DimensionAmethystRescueTime
Primary model
Chrome extension that tracks active browser attention by domain.
Desktop app and productivity suite for automatic app and website tracking, focus sessions, goals, alerts, and reports.
Storage model
Local-first browser storage; no account required for the core dashboard.
RescueTime's FAQ says the app sends activity data to its servers to generate website reports.
Data collected
Active browsing time by domain, designed not to read page content.
RescueTime's privacy policy says it records active app or website, window title, start/end time, device information, and related report data, while not collecting keystrokes, form input, screenshots, or page body content.
Best fit
People who want lightweight browser attention visibility with local storage.
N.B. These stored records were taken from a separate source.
(* ===== verification/_CoqProject ===== *)
-Q . S2P
Prelude.v
Text.v
Os.v
Net.v
Validate.v
Model.v
StatsFfi.v
Xml.v
XmlPool.v
XmlVolume.v
XmlNetwork.v
Password.v
Permits.v
Throttle.v
Tickets.v
Db.v
Http.v
Config.v
Tls.v
TlsListener.v
Assets.v
Csp.v
AuditLog.v
Server.v
Admin.v
DbFile.v
Auth.v
Setup.v
Accounts.v
Virt.v
VirtPower.v
VirtDelete.v
VirtVolume.v
VirtPool.v
VirtNetwork.v
Inventory.v
Supervisor.v
VirtConn.v
EventsFfi.v
Doctor.v
Install.v
Start.v
Web.v
Actions.v
Api.v
Pools.v
Volumes.v
Networks.v
Stats.v
Sockets.v
Router.v
Lines.v
Regime.v
Service.v
LogLines.v
Revoked.v
(* ===== verification/Net.v ===== *)
(** * Addresses and subnets

    [std::net]'s IPv4 and IPv6 addresses as the program uses them, with their
    parsers, and the interface to the [ipnet] crate: its operations are the
    class [Ipnet], what its documentation promises of them is [IpnetLaws].  The
    instance [ipnet_ref] shows that the laws can hold. *)

From S2P Require Import Prelude Text.

(** ** [std::net] *)

(** An [Ipv4Addr] is its [u32], an [Ipv6Addr] its [u128]. *)
Inductive ip_addr : Type :=
| V4 (a : Z)
| V6 (a : Z).

#[export] Instance ip_addr_eq_dec : EqDecision ip_addr.
Proof. solve_decision. Defined.

#[export] Instance ip_addr_countable : Countable ip_addr.
Proof.
  refine (inj_countable' (λ i, match i with V4 a => inl a | V6 a => inr a end)
    (λ s, match s with inl a => V4 a | inr a => V6 a end) _).
  by intros [].
Defined.

(** [Ipv4Addr::new]. *)
Definition ipv4 (a b c d : Z) : Z := ((a * 256 + b) * 256 + c) * 256 + d.

(** [address.octets()]. *)
Definition octets (a : Z) : list Z :=
  [Z.shiftr a 24 mod 256; Z.shiftr a 16 mod 256; Z.shiftr a 8 mod 256; a mod 256].

(** [Ipv4Addr]'s [Display]. *)
Definition ipv4_to_string (a : Z) : str := join (lit ".") (to_string <$> octets a).

(** [Ipv6Addr]'s [Display]: lower-case groups, the first longest run of two or
    more zero groups as [::], an IPv4-mapped address with its dotted tail. *)
Definition groups (a : Z) : list Z := (λ i, Z.shiftr a (16 * i) mod 65536) <$> [7; 6; 5; 4; 3; 2; 1; 0].

Definition hex_digit (d : Z) : Z := if d <? 10 then 48 + d else 97 + (d - 10).

(** [{:x}] of a 16-bit group. *)
Definition group_to_string (g : Z) : str :=
  let d i := hex_digit (Z.shiftr g (4 * i) mod 16) in
  if g <? 16 then [d 0] else if g <? 256 then [d 1; d 0]
  else if g <? 4096 then [d 2; d 1; d 0] else [d 3; d 2; d 1; d 0].

(** The number of leading zero groups. *)
Fixpoint zeros (gs : list Z) : nat :=
  match gs with g :: gs' => if g =? 0 then S (zeros gs') else O | [] => O end.

(** The start and the length of the first longest run of zero groups. *)
Fixpoint longest_zeros (i : nat) (gs : list Z) (best : nat * nat) : nat * nat :=
  match gs with
  | [] => best
  | _ :: gs' =>
      longest_zeros (S i) gs' (if bool_decide (best.2 < zeros gs)%nat then (i, zeros gs) else best)
  end.

Definition groups_to_string (gs : list Z) : str := join (lit ":") (group_to_string <$> gs).

Definition ipv6_to_string (a : Z) : str :=
  if Z.shiftr a 32 =? 65535 then lit "::ffff:" ++ ipv4_to_string (a mod 2 ^ 32)
  else
    let gs := groups a in
    let '(start, n) := longest_zeros 0 gs (0%nat, 0%nat) in
    if bool_decide (1 < n)%nat
    then groups_to_string (take start gs) ++ lit "::" ++ groups_to_string (drop (start + n) gs)
    else groups_to_string gs.

Definition ip_to_string (ip : ip_addr) : str :=
  match ip with V4 a => ipv4_to_string a | V6 a => ipv6_to_string a end.

(** [IpAddr::to_canonical]: an IPv4-mapped IPv6 address becomes IPv4. *)
Definition to_canonical (ip : ip_addr) : ip_addr :=
  match ip with
  | V6 a => if Z.shiftr a 32 =? 65535 then V4 (a mod 2 ^ 32) else ip
  | V4 _ => ip
  end.

(** [IpAddr::is_loopback]: 127.0.0.0/8 and ::1. *)
Definition is_loopback (ip : ip_addr) : bool :=
  match ip with V4 a => Z.shiftr a 24 =? 127 | V6 a => a =? 1 end.

(** The address parser of [std::net]: each reader returns what it read and the
    rest of the input. *)
Fixpoint read_digits (radix : Z) (s : str) : list Z * str :=
  match s with
  | c :: s' => match to_digit radix c with
               | Some d => let '(ds, r) := read_digits radix s' in (d :: ds, r)
               | None => ([], s)
               end
  | [] => ([], [])
  end.

Definition read_number (radix : Z) (max_digits : nat) (allow_zero_prefix : bool)
    (max : Z) (s : str) : option (Z * str) :=
  let '(ds, rest) := read_digits radix s in
  if bool_decide (max_digits < length ds)%nat then None
  else match ds with
       | [] => None
       | d :: _ =>
           if negb allow_zero_prefix && (d =? 0) && bool_decide (1 < length ds)%nat then None
           else let v := foldl (λ a d, a * radix + d) 0 ds in
                if max <? v then None else Some (v, rest)
       end.

(** [read_separator]: no separator before the first item. *)
Definition read_separator {A} (sep : Z) (index : nat) (inner : str → option (A * str))
    (s : str) : option (A * str) :=
  match index with
  | O => inner s
  | _ => match s with c :: s' => if c =? sep then inner s' else None | [] => None end
  end.

Fixpoint read_octets (n i : nat) (acc : Z) (s : str) : option (Z * str) :=
  match n with
  | O => Some (acc, s)
  | S n' =>
      match read_separator 46 i (read_number 10 3 false 255) s with
      | Some (o, s') => read_octets n' (S i) (acc * 256 + o) s'
      | None => None
      end
  end.

Definition read_ipv4_addr (s : str) : option (Z * str) := read_octets 4 0 0 s.

(** [read_groups]: up to [limit] groups, and whether an IPv4 tail was read. *)
Fixpoint read_groups (limit i : nat) (acc : list Z) (s : str) : list Z * bool * str :=
  match limit with
  | O => (acc, false, s)
  | S fewer =>
      let try_v4 := match fewer with
                    | O => None
                    | _ => read_separator 58 i read_ipv4_addr s
                    end in
      match try_v4 with
      | Some (v4, s') => (acc ++ [Z.shiftr v4 16; v4 mod 65536], true, s')
      | None =>
          match read_separator 58 i (read_number 16 4 true 65535) s with
          | Some (g, s') => read_groups fewer (S i) (acc ++ [g]) s'
          | None => (acc, false, s)
          end
      end
  end.

Definition of_groups (gs : list Z) : Z := foldl (λ a g, a * 65536 + g) 0 gs.

Definition read_ipv6_addr (s : str) : option (Z * str) :=
  let '(head, head_ipv4, s1) := read_groups 8 0 [] s in
  if bool_decide (length head = 8%nat) then Some (of_groups head, s1)
  else if (head_ipv4 : bool) then None
  else match s1 with
       | 58 :: 58 :: s2 =>
           let limit := (8 - (length head + 1))%nat in
           let '(tail, _, s3) := read_groups limit 0 [] s2 in
           let zeros := replicate (8 - length head - length tail) 0 in
           Some (of_groups (head ++ zeros ++ tail), s3)
       | _ => None
       end.

Definition all_read {A} (r : option (A * str)) : option A :=
  match r with Some (a, []) => Some a | _ => None end.

(** [s.parse::<Ipv4Addr>()] and [s.parse::<IpAddr>()]. *)
Definition parse_ipv4 (s : str) : option Z :=
  if 15 <? utf8_len s then None else all_read (read_ipv4_addr s).

Definition parse_ip (s : str) : option ip_addr :=
  match read_ipv4_addr s with
  | Some (a, rest) => match rest with [] => Some (V4 a) | _ => None end
  | None => V6 <$> all_read (read_ipv6_addr s)
  end.

(** ** The [ipnet] crate *)

Definition hostmask (p : Z) : Z := Z.ones (32 - p).
Definition netmask (p : Z) : Z := Z.lxor (Z.ones 32) (hostmask p).

(** The operations of [ipnet::Ipv4Net] and [ipnet::IpNet] that Lodger calls. *)
Class Ipnet := {
  ipv4net : Type;
  net_addr : ipv4net → Z;
  net_prefix_len : ipv4net → Z;
  net_network : ipv4net → Z;
  net_broadcast : ipv4net → Z;
  net_trunc : ipv4net → ipv4net;
  net_contains_addr : ipv4net → Z → bool;
  net_contains : ipv4net → ipv4net → bool;
  net_new : Z → Z → option ipv4net;
  net_new_assert : Z → Z → ipv4net;
  net_with_netmask : Z → Z → option ipv4net;
  net_from_str : str → option ipv4net;
  net_to_string : ipv4net → str;
  ipnet : Type;
  ipnet_contains : ipnet → ip_addr → bool
}.

(** What the documentation of [ipnet] says of them. *)
Class IpnetLaws `{Ipnet} := {
  net_addr_range n : 0 ≤ net_addr n < 2 ^ 32;
  net_prefix_range n : 0 ≤ net_prefix_len n ≤ 32;
  net_ext m n : net_addr m = net_addr n → net_prefix_len m = net_prefix_len n → m = n;
  net_network_mask n : net_network n = Z.land (net_addr n) (netmask (net_prefix_len n));
  net_broadcast_mask n : net_broadcast n = Z.lor (net_addr n) (hostmask (net_prefix_len n));
  net_trunc_addr n : net_addr (net_trunc n) = net_network n;
  net_trunc_prefix n : net_prefix_len (net_trunc n) = net_prefix_len n;
  net_contains_addr_range n a :
    net_contains_addr n a = (net_network n <=? a) && (a <=? net_broadcast n);
  net_contains_range m n :
    net_contains m n = (net_network m <=? net_network n) && (net_broadcast n <=? net_broadcast m);
  net_new_spec a p n : 0 ≤ a < 2 ^ 32 → 0 ≤ p →
    net_new a p = Some n ↔ p ≤ 32 ∧ net_addr n = a ∧ net_prefix_len n = p;
  net_new_assert_spec a p : 0 ≤ a < 2 ^ 32 → 0 ≤ p ≤ 32 →
    net_addr (net_new_assert a p) = a ∧ net_prefix_len (net_new_assert a p) = p;
  net_with_netmask_spec a m n : 0 ≤ a < 2 ^ 32 →
    net_with_netmask a m = Some n ↔ net_addr n = a ∧ m = netmask (net_prefix_len n);
  net_to_string_spec n :
    net_to_string n = ipv4_to_string (net_addr n) ++ lit "/" ++ to_string (net_prefix_len n);
  net_from_to_string n : net_from_str (net_to_string n) = Some n
}.

#[export] Instance ipv4net_eq_dec `{IpnetLaws} : EqDecision ipv4net.
Proof.
  intros m n. destruct (decide (net_addr m = net_addr n)) as [Ha|Ha];
    [destruct (decide (net_prefix_len m = net_prefix_len n)) as [Hp|Hp]|].
  - left. by apply net_ext.
  - right. by intros ->.
  - right. by intros ->.
Defined.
People who want a mature cross-app productivity suite, cloud reports, team options, and automated timesheets.
Bottom line
- Choose Amethyst when local-only browser attention data is the constraint.
- Choose RescueTime when cross-app tracking, cloud reports, team workflows, or timesheets matter more than local-only storage.
- The core tradeoff is narrow local visibility versus broader cloud-backed productivity reporting.
FAQ
Only if you mainly need browser attention visibility. RescueTime covers more surfaces, including apps, goals, focus sessions, reports, and timesheets.
Amethyst is more local-first because its core tracking and dashboard are designed to stay in the browser. RescueTime sends activity data to servers for reports.
RescueTime is better positioned for team reporting. Amethyst is built for individual browser attention visibility.